__Requirement__
Entries follow. Give back exactly the lines starting at the one containing "assert (q <= full) as Hqf." and ending at the one containing "- unfold sample_to_i16.", and no other lines.
──────── Task inputs
(* ===== verification/Convert.v ===== *)
(** * Convert: captured floats to 16-bit samples ([audio/convert.rs])

    [f32_le_to_i16] with the IEEE arithmetic it performs, and how far a sample
    can be from the float it stands for. *)

From stdpp Require Import base list.
From Stdlib Require Import ZArith Lia SpecFloat.
From S2P Require Import Prelude Wire Float32.
Open Scope Z_scope.

Inductive ConvertError : Type := InvalidCaptureBytes (len : nat).

(** [slice::as_chunks::<4>]. *)
Fixpoint as_chunks (input : list Z) : list f32 * list Z :=
  match input with
  | b0 :: b1 :: b2 :: b3 :: rest =>
      let '(samples, remainder) := as_chunks rest in (from_le_bytes b0 b1 b2 b3 :: samples, remainder)
  | remainder => ([], remainder)
  end.

(** One sample: clamped, then scaled by [i16::MAX] or by [-i16::MIN]. *)
Definition sample_to_i16 (sample : f32) : Z :=
  let sample := f32_clamp sample (f32_of_Z (-1)) (f32_of_Z 1) in
  if SFleb (S754_zero false) sample
  then round_as (-32768) 32767 (f32_mul sample (f32_of_Z 32767))
  else round_as (-32768) 32767 (f32_mul sample (SFopp (f32_of_Z (-32768)))).

Definition f32_le_to_i16 (input : list Z) : result ConvertError (list Z) :=
  let '(samples, remainder) := as_chunks input in
  match remainder with
  | _ :: _ => Err (InvalidCaptureBytes (length input))
  | [] => Ok (sample_to_i16 <$> samples)
  end.

Example converts_little_endian_float_pcm :
  f32_le_to_i16 [0; 0; 0; 0; 0; 0; 128; 191; 0; 0; 128; 63] = Ok [0; -32768; 32767].
Proof. by vm_compute. Qed.

(** ** What a sample becomes *)

Definition full_scale (sign : bool) : Z := if sign then -32768 else 32767.

(** [s] is the sample for [x]: saturated from one on, and otherwise within
    [1/2 + 2 ^ (-8)] of the scaled value. *)
Definition converted (x : f32) (s : Z) : Prop :=
  in_i16 s /\
  match x with
  | S754_nan => s = 0
  | S754_zero _ => s = 0
  | S754_infinity sign => s = full_scale sign
  | S754_finite sign m e =>
      if 2 ^ SCALE <=? scaled (Z.pos m) e then s = full_scale sign
      else 2 * Z.abs (s * 2 ^ SCALE - full_scale sign * scaled (Z.pos m) e) <= 2 ^ SCALE + 2 ^ (SCALE - 7)
           /\ 0 <= s * full_scale sign
  end.

(** The arithmetic of a rounded magnitude [q] about [full * v], [v] below one
    ([128 * u] is one). *)
Lemma rounded_below_full sign q v u s :
  let full := Z.abs (full_scale sign) in
  0 < u -> 0 <= q -> 0 <= v < 128 * u -> 2 * Z.abs (q * (128 * u) - full * v) <= 128 * u + u ->
  s = Z.max (-32768) (Z.min (if sign then - q else q) 32767) ->
  in_i16 s /\ 0 <= s * full_scale sign /\ 2 * Z.abs (s * (128 * u) - full_scale sign * v) <= 128 * u + u.
Proof.
  intros full Hu Hq Hv Herr Hs.
  assert (q <= full) as Hqf.
  { destruct (Z.le_gt_cases q full); [done|]. assert ((full + 1) * (128 * u) <= q * (128 * u)) by nia.
    assert (full * v <= full * (128 * u)) by (apply Z.mul_le_mono_nonneg_l; [unfold full; lia|lia]). lia. }
  assert (s = (if sign then - q else q)) as ->.
  { rewrite Hs. unfold full, full_scale in Hqf. destruct sign; cbn in Hqf; lia. }
  unfold in_i16, full, full_scale in *. destruct sign; cbn [Z.abs] in *; split_and!; lia.
Qed.

(** A magnitude below one, scaled by [full]. *)
Lemma scaled_sample (sign : bool) m e n k :
  let full := Z.abs (full_scale sign) in
  Z.pos n = full * 2 ^ (- k) -> -9 <= k <= -8 -> Z.pos (digits2_pos n) = 24 ->
  canonical (S754_finite sign m e) -> Z.pos (digits2_pos m) + e <= 0 -> scaled (Z.pos m) e < 2 ^ SCALE ->
  let s := round_as (-32768) 32767 (f32_mul (S754_finite sign m e) (S754_finite false n k)) in
  in_i16 s /\ 0 <= s * full_scale sign /\
  2 * Z.abs (s * 2 ^ SCALE - full_scale sign * scaled (Z.pos m) e) <= 2 ^ SCALE + 2 ^ (SCALE - 7).
Proof.
  intros full Hn Hk Hdn (Hm & He & _) Hd Hlt s.
  destruct (mul_near sign m e n k) as (x & Hx & Hmul); [lia|unfold SCALE; lia|].
  destruct (round_as_near (-32768) 32767 (Z.pos m * Z.pos n) (e + k) sign x) as (q & Hq & Herr & Hr); [lia..|exact Hx|].
  rewrite <- Hmul in Hr. fold s in Hr. clear Hmul Hx.
  rewrite (scaled_times m e n k full) in Herr by (unfold SCALE; lia).
  pose proof (scaled_nonneg m e) as Hpos.
  destruct scale_split as [H2 H2'].
  rewrite H2 in *. by apply (rounded_below_full sign q).
Qed.

Lemma sample_to_i16_converted x : canonical x -> converted x (sample_to_i16 x).
Proof.
  intros Hx. unfold converted. destruct x as [sign|sign| |sign m e].
  - destruct sign; vm_compute; split_and!; done.
  - destruct sign; vm_compute; split_and!; done.
  - vm_compute; split_and!; done.
  - unfold sample_to_i16. destruct (clamp_finite sign m e Hx) as [(Hlt & Hd & He & ->)|(Hge & ->)].
    + destruct (Z.leb_spec (2 ^ SCALE) (scaled (Z.pos m) e)); [lia|].
      assert (SFleb (S754_zero false) (S754_finite sign m e) = negb sign) as -> by by destruct sign.
      change (f32_of_Z 32767) with (S754_finite false 16776704 (-9)).
      change (SFopp (f32_of_Z (-32768))) with (S754_finite false 8388608 (-8)).
      destruct sign; cbn [negb].
      * destruct (scaled_sample true m e 8388608 (-8)) as (? & ? & ?); try done.
      * destruct (scaled_sample false m e 16776704 (-9)) as (? & ? & ?); try done.
    + destruct (Z.leb_spec (2 ^ SCALE) (scaled (Z.pos m) e)); [|lia]. destruct sign; vm_compute; split_and!; done.
Qed.

(** ** The buffer *)

Definition float_samples (input : list Z) : list f32 := (as_chunks input).1.

Lemma as_chunks_spec input :
  Forall canonical (as_chunks input).1 /\
  length input = (4 * length (as_chunks input).1 + length (as_chunks input).2)%nat /\ (length (as_chunks input).2 < 4)%nat.
Proof.
  revert input. fix IH 1. intros [|b0 [|b1 [|b2 [|b3 rest]]]]; try (simpl; split_and!; [constructor|lia|lia]).
  specialize (IH rest). simpl. destruct (as_chunks rest) as [samples remainder]. simpl in *. destruct IH as (Hs & Hl & Hr).
  split_and!; [|lia|done]. constructor; [|done]. apply f32_of_bits_canonical.
Qed.

(** C18. A captured buffer is refused exactly when its length is not a multiple
    of four bytes, and the refusal names the length.  Otherwise there is one
    16-bit sample for every float: zero for a NaN and for zeros, full scale
    from one on and for infinities, and for every other float a sample on its
    side of zero, at most [1/2 + 2 ^ (-8)] away from the float times full scale
    (32767 above zero, 32768 below). *)
Theorem conversion_is_accurate (input : list Z) :
  match f32_le_to_i16 input with
  | Err (InvalidCaptureBytes n) => n = length input /\ (n mod 4 <> 0)%nat
  | Ok output =>
      (length input = 4 * length output)%nat /\ length output = length (float_samples input) /\
      Forall2 converted (float_samples input) output
  end.
Proof.
  unfold f32_le_to_i16, float_samples. destruct (as_chunks_spec input) as (Hs & Hl & Hr).
  destruct (as_chunks input) as [samples [|b remainder]]; cbn [fst snd] in *.
  - rewrite length_fmap. split_and!; [cbn in Hl; lia|done|]. apply Forall2_fmap_r, Forall_Forall2_diag.
    eapply Forall_impl; [exact Hs|]. apply sample_to_i16_converted.
  - split; [done|]. intros Hmod. apply Nat.Div0.mod_divides in Hmod as [c Hc]. cbn [length] in *. lia.
Qed.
────────────────
__Response box__
  assert (q <= full) as Hqf.
  { destruct (Z.le_gt_cases q full); [done|]. assert ((full + 1) * (128 * u) <= q * (128 * u)) by nia.
    assert (full * v <= full * (128 * u)) by (apply Z.mul_le_mono_nonneg_l; [unfold full; lia|lia]). lia. }
  assert (s = (if sign then - q else q)) as ->.
  { rewrite Hs. unfold full, full_scale in Hqf. destruct sign; cbn in Hqf; lia. }
  unfold in_i16, full, full_scale in *. destruct sign; cbn [Z.abs] in *; split_and!; lia.
Qed.

(** A magnitude below one, scaled by [full]. *)
Lemma scaled_sample (sign : bool) m e n k :
  let full := Z.abs (full_scale sign) in
  Z.pos n = full * 2 ^ (- k) -> -9 <= k <= -8 -> Z.pos (digits2_pos n) = 24 ->
  canonical (S754_finite sign m e) -> Z.pos (digits2_pos m) + e <= 0 -> scaled (Z.pos m) e < 2 ^ SCALE ->
  let s := round_as (-32768) 32767 (f32_mul (S754_finite sign m e) (S754_finite false n k)) in
  in_i16 s /\ 0 <= s * full_scale sign /\
  2 * Z.abs (s * 2 ^ SCALE - full_scale sign * scaled (Z.pos m) e) <= 2 ^ SCALE + 2 ^ (SCALE - 7).
Proof.
  intros full Hn Hk Hdn (Hm & He & _) Hd Hlt s.
  destruct (mul_near sign m e n k) as (x & Hx & Hmul); [lia|unfold SCALE; lia|].
  destruct (round_as_near (-32768) 32767 (Z.pos m * Z.pos n) (e + k) sign x) as (q & Hq & Herr & Hr); [lia..|exact Hx|].
  rewrite <- Hmul in Hr. fold s in Hr. clear Hmul Hx.
  rewrite (scaled_times m e n k full) in Herr by (unfold SCALE; lia).
  pose proof (scaled_nonneg m e) as Hpos.
  destruct scale_split as [H2 H2'].
  rewrite H2 in *. by apply (rounded_below_full sign q).
Qed.

Lemma sample_to_i16_converted x : canonical x -> converted x (sample_to_i16 x).
Proof.
  intros Hx. unfold converted. destruct x as [sign|sign| |sign m e].
  - destruct sign; vm_compute; split_and!; done.
  - destruct sign; vm_compute; split_and!; done.
  - vm_compute; split_and!; done.
  - unfold sample_to_i16. destruct (clamp_finite sign m e Hx) as [(Hlt & Hd & He & ->)|(Hge & ->)].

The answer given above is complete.